Why it matters to Apple admins

Apple’s fast-growing position in the enterprise is a huge opportunity for Apple admins. They come to the space relatively less encumbered by the traditional silo-based approach to security and have the advantage that most key Apple device management systems already support the superior security magic that is zero trust.

Because they aren’t constrained by an old approach, Apple techs have the opportunity to define the new one — and because the user experience they can then provide is more integrated and more approachable to users, the experience of using zero trust on Apple devices is actually better than on Windows.

That’s something that seems to be happening, according to Jamf VP portfolio strategy, Michael Covington, who told me:

“Macs — and especially iPads and iPhones — they are now getting line-of-business application access. And you’re able to deliver not only those tools to end users on these devices, but to do it in a way that actually the experience is better than it is on a Windows device. That is a really compelling play for more workers, especially in choice organizations, to say, “Hey, I want a Mac,” or “I want an iPad,” or whatever it might be.”
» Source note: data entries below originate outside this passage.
(* ===== verification/Placement.v ===== *)
(** * Which node a room lives on

    crates/oxhubd/src/bus/placement.rs: every hub computes the node of a room from the
    room's name and the nodes it sees, by highest random weight.  Nothing is exchanged, so
    the answer must depend on the set of nodes alone, and change as little as possible when
    the set does. *)

From S2P Require Import Prelude.

Module Place.

Definition fnv1a64 (b : list byte) : Z :=
  fold_left (fun h x => u64 (Z.lxor h (bz x) * 0x00000100000001b3)) b 0xcbf29ce484222325.

Definition splitmix_finish (z : Z) : Z :=
  let z := u64 (z + 0x9e3779b97f4a7c15) in
  let z := Z.lxor z (Z.shiftr z 30) in
  let z := u64 (z * 0xbf58476d1ce4e5b9) in
  let z := Z.lxor z (Z.shiftr z 27) in
  let z := u64 (z * 0x94d049bb133111eb) in
  Z.lxor z (Z.shiftr z 31).

Definition score (node room : string) : Z := splitmix_finish (fnv1a64 (sb node ++ [x00] ++ sb room)).

(** One round of the loop of [pick]. *)
Definition better (room : string) (best : option (Z * string)) (n : string) : option (Z * string) :=
  let s := score n room in
  match best with
  | None => Some (s, n)
  | Some (bs, bn) => if (bs <? s) || ((s =? bs) && String.ltb n bn) then Some (s, n) else best
  end.

Definition pick (nodes : list string) (room : string) : option string :=
  snd <$> fold_left (better room) nodes None.

Example fnv_known_values : fnv1a64 [] = 0xcbf29ce484222325 /\ fnv1a64 (sb "a") = 0xaf63dc4c8601ec8c.
Proof. vm_compute. done. Qed.

(** ** The order of the nodes *)

(** [n] is at least as good as [m] for the room. *)
Definition leads (room n m : string) : Prop :=
  score m room < score n room \/ (score n room = score m room /\ String.le n m).

Lemma ltb_le n m : String.ltb n m = true -> String.le n m.
Proof. unfold String.ltb, String.le, String.leb. by destruct (String.compare n m). Qed.
Lemma not_ltb_le n m : String.ltb n m = false -> String.le m n.
Proof.
  unfold String.ltb, String.le, String.leb. rewrite (String.compare_antisym m n). by destruct (String.compare n m).
Qed.

Lemma leads_refl room n : leads room n n.
Proof. right. split; [done|]. reflexivity. Qed.
Lemma leads_antisym room n m : leads room n m -> leads room m n -> n = m.
Proof. intros [H|[H Hn]] [H'|[H' Hm]]; [lia..|]. by apply (anti_symm String.le). Qed.
Lemma leads_trans room a b c : leads room a b -> leads room b c -> leads room a c.
Proof. intros [H|[H Hn]] [H'|[H' Hm]]; [left; lia..|]. right. split; [congruence|]. by transitivity b. Qed.

(** The loop keeps the best of what it has seen. *)
Lemma better_fold room l : forall b, exists n,
  fold_left (better room) l (Some (score b room, b)) = Some (score n room, n) /\
  (n ∈ b :: l) /\ forall m, m ∈ b :: l -> leads room n m.
Proof.
  induction l as [|x l IH]; intros b; cbn [fold_left].
  { exists b. split; [done|]. split; [set_solver|]. intros m ->%list_elem_of_singleton. apply leads_refl. }
  set (w := if (score b room <? score x room) || ((score x room =? score b room) && String.ltb x b) then x else b).
  assert (Ew : better room (Some (score b room, b)) x = Some (score w room, w)) by (unfold better, w; by destruct (_ || _)).
  assert (Hw : leads room w x /\ leads room w b /\ (w = x \/ w = b)).
  { unfold w. destruct (Z.ltb_spec (score b room) (score x room)); cbn [orb].
    - split; [apply leads_refl|]. split; [by left|by left].
    - destruct (Z.eqb_spec (score x room) (score b room)) as [E|E]; cbn [andb].
      + destruct (String.ltb x b) eqn:L; (split; [|split]); auto using leads_refl.
        * right. split; [done|]. by apply ltb_le.
        * right. split; [done|]. by apply not_ltb_le.
      + split; [left; lia|]. split; [apply leads_refl|by right]. }
  rewrite Ew. clear Ew. clearbody w. destruct (IH w) as (n & E & Hin & Hn). exists n. split; [done|]. destruct Hw as (Hx & Hb & Hor).
  split; [rewrite !elem_of_cons in *; naive_solver|]. intros m Hm. assert (Hnw : leads room n w) by (apply Hn, elem_of_cons; by left).
  apply elem_of_cons in Hm as [->|[->|Hm]%elem_of_cons]; [by eapply leads_trans..|apply Hn, elem_of_cons; by right].
Qed.

Lemma pick_spec l room n : pick l room = Some n <-> n ∈ l /\ forall m, m ∈ l -> leads room n m.
Proof.
  unfold pick. destruct l as [|b l]; [cbn; set_solver|]. cbn [fold_left].
  change (better room None b) with (Some (score b room, b)). destruct (better_fold room l b) as (w & -> & Hin & Hw). cbn. split.
  - intros [= <-]. done.
  - intros [Hn Hl]. f_equal. eapply leads_antisym; eauto.
Qed.

(** A room's node is the one with the highest score, the first by name among equals.  It
    does not depend on the order the nodes are listed in or on repetitions; a node that
    goes away moves only the rooms it had; a node that comes takes rooms only for itself;
    and there is a node for every room unless there are no nodes. *)
Theorem placement_stable nodes nodes' room n :
  pick nodes room = Some n ->
  ((forall m, m ∈ nodes <-> m ∈ nodes') -> pick nodes' room = Some n) /\
  ((forall m, m ∈ nodes' -> m ∈ nodes) -> n ∈ nodes' -> pick nodes' room = Some n) /\
  (forall x, pick (x :: nodes) room = Some n \/ pick (x :: nodes) room = Some x) /\
  forall m, m ∈ nodes -> score m room <= score n room.
Proof.
  intros H. pose proof (proj1 (pick_spec _ _ _) H) as [Hin Hn]. split; [|split; [|split]].
  - intros He. apply pick_spec. split; [by apply He|]. intros m Hm. by apply Hn, He.
  - intros Hs Hn'. apply pick_spec. split; [done|]. intros m Hm. by apply Hn, Hs.
  - intros x. destruct (pick (x :: nodes) room) as [w|] eqn:E.
    + pose proof (proj1 (pick_spec _ _ _) E) as [Hw Hl]. apply elem_of_cons in Hw as [->|Hw]; [by right|left].
      f_equal. eapply leads_antisym; [apply Hl, elem_of_cons; by right|by apply Hn].
    + unfold pick in E. cbn [fold_left] in E. change (better room None x) with (Some (score x room, x)) in E.
      by destruct (better_fold room nodes x) as (w & Ew & _); rewrite Ew in E.
  - intros m Hm. destruct (Hn m Hm) as [|[? _]]; lia.
Qed.

Lemma placement_stable_witness :
  pick ["node-a"; "node-b"; "node-c"] "r1" = pick ["node-c"; "node-a"; "node-b"; "node-a"] "r1".
Proof.
  destruct (pick ["node-a"; "node-b"; "node-c"] "r1") as [n|] eqn:E; [|by vm_compute in E]. symmetry.
  destruct (placement_stable _ ["node-c"; "node-a"; "node-b"; "node-a"] _ _ E) as (H & _).
  apply H. intros m. rewrite !elem_of_cons. tauto.
Defined.

End Place.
In other words, Apple admins have a chance to make more work for themselves by giving employees across their organizations new reasons to upgrade to Macs, iPads, or iPhones.

The big opportunity

Covington also noted that switching to zero trust security models remains challenging to some businesses, even to larger entities that already have zero trust schemes in place.

One of the challenges is to get the data out of the traditional organizational silos (such as security, mobile, Mac, compliance) that have grown over time. That’s difficult for some organizations, but easier to accomplish with Apple because silos aren’t set and existing device management technologies already support zero trust, or at least trusted access models.

It means Apple IT can deliver more security wrapped inside positive user experiences, while also ensuring devices are complaint and meet security standards. That’s good for the company, of course, but also good for the admin, who can use the success of their deployments to argue for additional responsibility and oversight to help erode traditional silos to support future focused security protection.

Zero trust is complex. It’s not just a sequence of complementing security technologies; it also represents a changing approach to achieving digital business stability. But for Apple admins, the implementation of these models is a chance to deliver both highly secure computing environments and industry-leading ease of use, within budgets, at a lower TCO. No wonder Apple adoption is accelerating.